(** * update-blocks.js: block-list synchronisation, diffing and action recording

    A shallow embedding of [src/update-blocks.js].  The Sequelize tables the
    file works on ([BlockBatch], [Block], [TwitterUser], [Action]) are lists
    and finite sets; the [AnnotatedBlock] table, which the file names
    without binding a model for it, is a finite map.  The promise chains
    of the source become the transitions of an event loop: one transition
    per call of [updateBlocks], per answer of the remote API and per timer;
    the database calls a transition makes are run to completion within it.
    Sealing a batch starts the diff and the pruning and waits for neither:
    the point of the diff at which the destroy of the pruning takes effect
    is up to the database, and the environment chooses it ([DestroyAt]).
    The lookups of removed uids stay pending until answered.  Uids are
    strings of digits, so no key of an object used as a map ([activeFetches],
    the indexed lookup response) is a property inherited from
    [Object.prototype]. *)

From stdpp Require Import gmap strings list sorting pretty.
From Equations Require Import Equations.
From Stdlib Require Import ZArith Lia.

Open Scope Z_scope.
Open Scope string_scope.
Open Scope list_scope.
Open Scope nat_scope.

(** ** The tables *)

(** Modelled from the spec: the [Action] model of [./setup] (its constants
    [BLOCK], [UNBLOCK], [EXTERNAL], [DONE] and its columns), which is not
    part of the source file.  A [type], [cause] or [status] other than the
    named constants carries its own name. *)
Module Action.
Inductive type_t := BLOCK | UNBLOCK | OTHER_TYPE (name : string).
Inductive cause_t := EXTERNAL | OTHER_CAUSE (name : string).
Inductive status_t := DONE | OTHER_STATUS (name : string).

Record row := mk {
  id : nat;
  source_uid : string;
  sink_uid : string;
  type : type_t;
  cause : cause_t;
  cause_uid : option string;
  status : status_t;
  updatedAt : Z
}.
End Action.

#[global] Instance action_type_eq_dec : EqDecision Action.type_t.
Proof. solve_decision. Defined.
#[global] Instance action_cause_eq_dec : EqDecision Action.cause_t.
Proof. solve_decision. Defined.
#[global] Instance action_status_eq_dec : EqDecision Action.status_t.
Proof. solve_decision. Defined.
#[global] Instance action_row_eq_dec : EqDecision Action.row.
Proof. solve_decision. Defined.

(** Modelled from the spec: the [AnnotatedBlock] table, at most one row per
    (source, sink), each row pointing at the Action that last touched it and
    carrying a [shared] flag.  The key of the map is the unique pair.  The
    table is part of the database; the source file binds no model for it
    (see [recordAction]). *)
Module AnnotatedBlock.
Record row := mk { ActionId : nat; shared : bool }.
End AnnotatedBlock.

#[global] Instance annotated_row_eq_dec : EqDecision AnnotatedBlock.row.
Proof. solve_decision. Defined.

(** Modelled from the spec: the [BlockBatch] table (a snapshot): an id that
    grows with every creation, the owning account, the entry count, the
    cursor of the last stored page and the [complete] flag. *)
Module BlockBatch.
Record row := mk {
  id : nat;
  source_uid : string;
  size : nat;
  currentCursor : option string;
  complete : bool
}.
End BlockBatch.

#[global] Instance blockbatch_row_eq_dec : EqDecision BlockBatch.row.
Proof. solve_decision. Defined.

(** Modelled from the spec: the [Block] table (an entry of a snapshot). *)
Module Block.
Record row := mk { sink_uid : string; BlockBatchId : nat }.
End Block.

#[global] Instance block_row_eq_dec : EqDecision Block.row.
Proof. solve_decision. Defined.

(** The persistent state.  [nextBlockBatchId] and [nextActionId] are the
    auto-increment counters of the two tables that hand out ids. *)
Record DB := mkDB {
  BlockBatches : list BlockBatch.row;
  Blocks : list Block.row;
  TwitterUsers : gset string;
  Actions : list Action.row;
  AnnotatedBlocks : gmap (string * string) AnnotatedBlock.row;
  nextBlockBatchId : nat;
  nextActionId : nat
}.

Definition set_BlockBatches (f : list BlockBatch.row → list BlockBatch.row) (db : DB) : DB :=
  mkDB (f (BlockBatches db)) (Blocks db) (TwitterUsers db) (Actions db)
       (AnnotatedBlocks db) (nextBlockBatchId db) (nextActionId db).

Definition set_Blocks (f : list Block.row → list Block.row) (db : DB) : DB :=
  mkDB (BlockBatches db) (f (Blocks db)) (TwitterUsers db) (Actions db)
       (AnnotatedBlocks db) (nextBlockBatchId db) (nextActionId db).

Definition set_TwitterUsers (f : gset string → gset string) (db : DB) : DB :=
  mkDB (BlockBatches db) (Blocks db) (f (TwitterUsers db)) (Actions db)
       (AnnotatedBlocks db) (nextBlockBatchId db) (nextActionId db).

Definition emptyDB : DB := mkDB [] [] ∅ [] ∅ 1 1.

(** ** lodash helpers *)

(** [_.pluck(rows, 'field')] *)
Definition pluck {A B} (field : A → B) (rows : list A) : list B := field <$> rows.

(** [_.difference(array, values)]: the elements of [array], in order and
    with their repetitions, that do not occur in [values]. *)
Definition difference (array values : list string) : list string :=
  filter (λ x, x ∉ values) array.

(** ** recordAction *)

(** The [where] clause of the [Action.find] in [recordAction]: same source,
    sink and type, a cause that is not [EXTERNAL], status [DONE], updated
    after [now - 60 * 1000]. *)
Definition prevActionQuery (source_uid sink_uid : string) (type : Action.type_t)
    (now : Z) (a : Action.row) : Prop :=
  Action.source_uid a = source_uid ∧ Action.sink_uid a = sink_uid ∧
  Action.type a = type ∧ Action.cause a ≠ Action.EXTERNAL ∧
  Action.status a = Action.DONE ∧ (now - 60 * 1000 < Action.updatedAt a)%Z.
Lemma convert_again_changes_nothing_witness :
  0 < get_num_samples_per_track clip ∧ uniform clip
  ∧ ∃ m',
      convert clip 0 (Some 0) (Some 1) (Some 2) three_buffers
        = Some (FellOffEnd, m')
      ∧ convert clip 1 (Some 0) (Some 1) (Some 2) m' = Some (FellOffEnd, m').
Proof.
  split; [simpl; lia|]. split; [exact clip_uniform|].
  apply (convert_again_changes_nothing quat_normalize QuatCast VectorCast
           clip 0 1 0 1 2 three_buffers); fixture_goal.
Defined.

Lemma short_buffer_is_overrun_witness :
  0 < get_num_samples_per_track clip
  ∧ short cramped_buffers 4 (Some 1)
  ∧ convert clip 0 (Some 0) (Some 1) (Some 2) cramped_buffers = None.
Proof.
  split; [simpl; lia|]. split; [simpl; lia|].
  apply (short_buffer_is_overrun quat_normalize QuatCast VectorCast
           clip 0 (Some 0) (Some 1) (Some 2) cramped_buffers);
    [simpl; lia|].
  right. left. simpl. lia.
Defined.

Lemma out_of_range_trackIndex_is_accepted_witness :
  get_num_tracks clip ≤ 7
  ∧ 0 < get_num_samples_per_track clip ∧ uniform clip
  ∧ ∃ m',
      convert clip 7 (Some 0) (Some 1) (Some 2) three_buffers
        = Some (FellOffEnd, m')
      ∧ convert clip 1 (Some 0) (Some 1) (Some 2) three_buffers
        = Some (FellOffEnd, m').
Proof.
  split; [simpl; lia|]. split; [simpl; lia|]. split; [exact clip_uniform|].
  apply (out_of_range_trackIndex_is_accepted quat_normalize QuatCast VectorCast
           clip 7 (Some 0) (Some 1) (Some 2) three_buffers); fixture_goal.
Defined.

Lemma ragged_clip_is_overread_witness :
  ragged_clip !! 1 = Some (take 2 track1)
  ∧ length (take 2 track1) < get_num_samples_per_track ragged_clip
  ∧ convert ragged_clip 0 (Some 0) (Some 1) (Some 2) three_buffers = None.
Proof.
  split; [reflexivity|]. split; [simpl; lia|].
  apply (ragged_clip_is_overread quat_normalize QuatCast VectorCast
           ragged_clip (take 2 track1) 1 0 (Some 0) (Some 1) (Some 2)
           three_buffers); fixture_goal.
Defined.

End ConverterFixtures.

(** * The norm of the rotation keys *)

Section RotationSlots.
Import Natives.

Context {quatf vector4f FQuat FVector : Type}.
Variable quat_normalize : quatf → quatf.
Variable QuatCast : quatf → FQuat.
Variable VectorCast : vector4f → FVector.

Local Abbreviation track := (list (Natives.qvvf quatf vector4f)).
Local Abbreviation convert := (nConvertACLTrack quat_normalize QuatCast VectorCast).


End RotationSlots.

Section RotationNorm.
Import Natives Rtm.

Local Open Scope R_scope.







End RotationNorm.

## Your assignment
Return exactly, and only, the lines from the start of the listing through the line with "without binding a".

## Response
(** * update-blocks.js: block-list synchronisation, diffing and action recording

    A shallow embedding of [src/update-blocks.js].  The Sequelize tables the
    file works on ([BlockBatch], [Block], [TwitterUser], [Action]) are lists
    and finite sets; the [AnnotatedBlock] table, which the file names
    without binding a model for it, is a finite map.  The promise chains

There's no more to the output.